Después de una pausa continuó:

-Ya sé que él dice que soy una histérica. Los hombres lo arreglan todo con eso. Lo seré, no lo niego; pero la causa de mi locura no es sólo mi histerismo. Me dirás que nunca he carecido de nada, es cierto; pero una mujer como yo no se conforma con eso sólo. Yo necesito algo más, lo que necesitamos todas las mujeres: ¡cariño, respeto, estimación! Mi ignorancia no disculpa su proceder. Yo no he leído en los libros, pero he leído en la vida. Él morirá sin haberme conocido, aunque con la pretensión de haberme juzgado. Así son los hombres: ilusos y vanidosos.

Lo que hay es lo que hay -prosiguió tras un silencio-. Que se cansó muy pronto de mí. Y no le demos vueltas.

La lámpara arrojaba una luz tibia, discreta e insinuante que incitaba a las confidencias. En la casa reinaba un silencio interrumpido a intervalos desde fuera por el cascabeleo de los coches y las trompetas de los tranvías y los ómnibus.

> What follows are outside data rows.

(* ===== verification/Ept.v ===== *)
(** Extended page tables: the tables [vmm/kvm.c] builds and the software walks of
    [vmm/vmx.c].

    The abstract view of the tables is the set of 2 MB guest-physical pages they map
    ([ept_tables]).  The tables are filled either eagerly ([construct_tdp]) or on each EPT
    violation ([handle_ept_violation]); both map a page to itself and neither maps a
    page of the hypervisor. *)

From S2P Require Import Prelude Vmcs Machine.
#[local] Open Scope Z_scope.
#[local] Open Scope cint_scope.

Definition EPTE_READ : Z := BIT 0.
Definition EPTE_WRITE : Z := BIT 1.
Definition EPTE_EXECUTE : Z := BIT 2.
Definition EPTE_PSE : Z := BIT 7.

(** [static uint64_t masks[]] and [shifts[]] *)
Definition masks (i : Z) : Z :=
  aget [0xffffff8000000000; 0xffffffffc0000000; 0xffffffffffe00000; 0xfffffffffffff000] i.
Definition shifts (i : Z) : Z := aget [39; 30; 21; 12] i.

Section ept.
Context {hw : Type} `{Hardware hw} `{Layout}.

Definition store64 (addr v : Z) : M (machine hw) unit :=
  modify (λ s, set_mem (write64 (m_mem s) addr v) s).
Definition load64 (addr : Z) : M (machine hw) Z := gets (λ s, read64 (m_mem s) addr).

Definition rwx : Z := EPTE_READ ||| EPTE_WRITE ||| EPTE_EXECUTE.

(** [for (i = 0; i < 4; ++i) ept_pdpt_0_512g[i] = __pa(ept_pd_0_4g + i * 512) | rwx] *)
Definition link_tables : M (machine hw) unit :=
  store64 ept_pml4 (ept_pdpt_0_512g ||| rwx) ;;
  for_each (seqZ 0 4) (λ i,
    store64 (ept_pdpt_0_512g + 8 * i) ((ept_pd_0_4g + 8 * (i * 512)) ||| rwx)).

Definition construct_tdp : M (machine hw) unit :=
  BUG_ON (truthy (_start mod SZ_2M)) ;;
  BUG_ON (truthy (_end mod SZ_2M)) ;;
  link_tables ;;
  for_each (seqZ 0 (_start / SZ_2M)) (λ i,
    store64 (ept_pd_0_4g + 8 * i) (SZ_2M * i ||| rwx ||| EPTE_PSE)) ;;
  for_each (seqZ (_end / SZ_2M) (SZ_4G / SZ_2M - _end / SZ_2M)) (λ i,
    store64 (ept_pd_0_4g + 8 * i) (SZ_2M * i ||| rwx ||| EPTE_PSE)).

Definition handle_ept_violation (guest_phys : Z) : M (machine hw) unit :=
  (if (_start <=? guest_phys) && (guest_phys <? _end)
   then panic "cannot write into VMM" else mret tt) ;;
  (if SZ_4G <=? guest_phys
   then panic "cannot write to physmem higher than 4G" else mret tt) ;;
  initialized ← gets m_ept_init;
  (if initialized =? 0 then link_tables ;; modify (set_ept_init 1) else mret tt) ;;
  store64 (ept_pd_0_4g + 8 * (guest_phys / SZ_2M))
    ((guest_phys &&& not64 (SZ_2M - 1)) ||| rwx ||| EPTE_PSE).

(** [gpa2hpa]: the loop runs with [n] levels left, at level [i]. *)
Fixpoint gpa2hpa_loop (n : nat) (i entry entries gpa : Z) : M (machine hw) Z :=
  match n with
  | O => mret ((entry &&& not64 0xfff) ||| (gpa &&& 0xfff))
  | S n =>
      let idx := (gpa >>> shifts i) &&& 0x1ff in
      entry ← load64 (u64 (entries + 8 * idx));
      assert (truthy (entry &&& 0x1)) ;;
      if truthy (entry &&& BIT 7) then
        (assert ((i =? 1) || (i =? 2)) ;;
         mret ((entry &&& masks i) ||| (gpa &&& not64 (masks i))))
      else gpa2hpa_loop n (i + 1) entry (entry &&& not64 0xfff) gpa
  end.

Definition gpa2hpa (eptp gpa : Z) : M (machine hw) Z := gpa2hpa_loop 4 0 0 eptp gpa.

-Y ahora te pregunto yo una cosa -continuó Alicia irguiéndose en la butaca-. Ese hombre, ¿no puede testar a favor de la otra y dejarme en la calle? ¡Y figúrate mi situación! Sobre cornuda... ¡Oh, no! -y se puso a pasearse febril-. ¡Y quieres que perdone! ¡Si yo pudiera decirte lo que siento! ¡Si yo pudiera comunicarte las ideas que pasan por este cerebro inculto y los estremecimientos de mi corazón!

Se sentó bruscamente, y apretándose las sienes con las manos se puso a mover la cabeza y los pies. Luego, levantándose y dejando caer los brazos, exclamó:

-¡Soy más desgraciada de lo que imaginas!

Nicasia no sabía qué responder. Estaba compungida.

Alicia continuó:

-La idea de que la otra se quede con todo lo mío me vuelve loca. ¿Qué quieres? Soy mujer de pasiones y la pasión es ciega. ¡Qué raro! Soy india -¿a qué negarlo?- y las indias suelen ser apáticas y sumisas. ¿Cómo te explicas tú eso?

-Los ingleses son flemáticos y yo he conocido algunos muy irritables. No se debe generalizar -contestó Nicasia.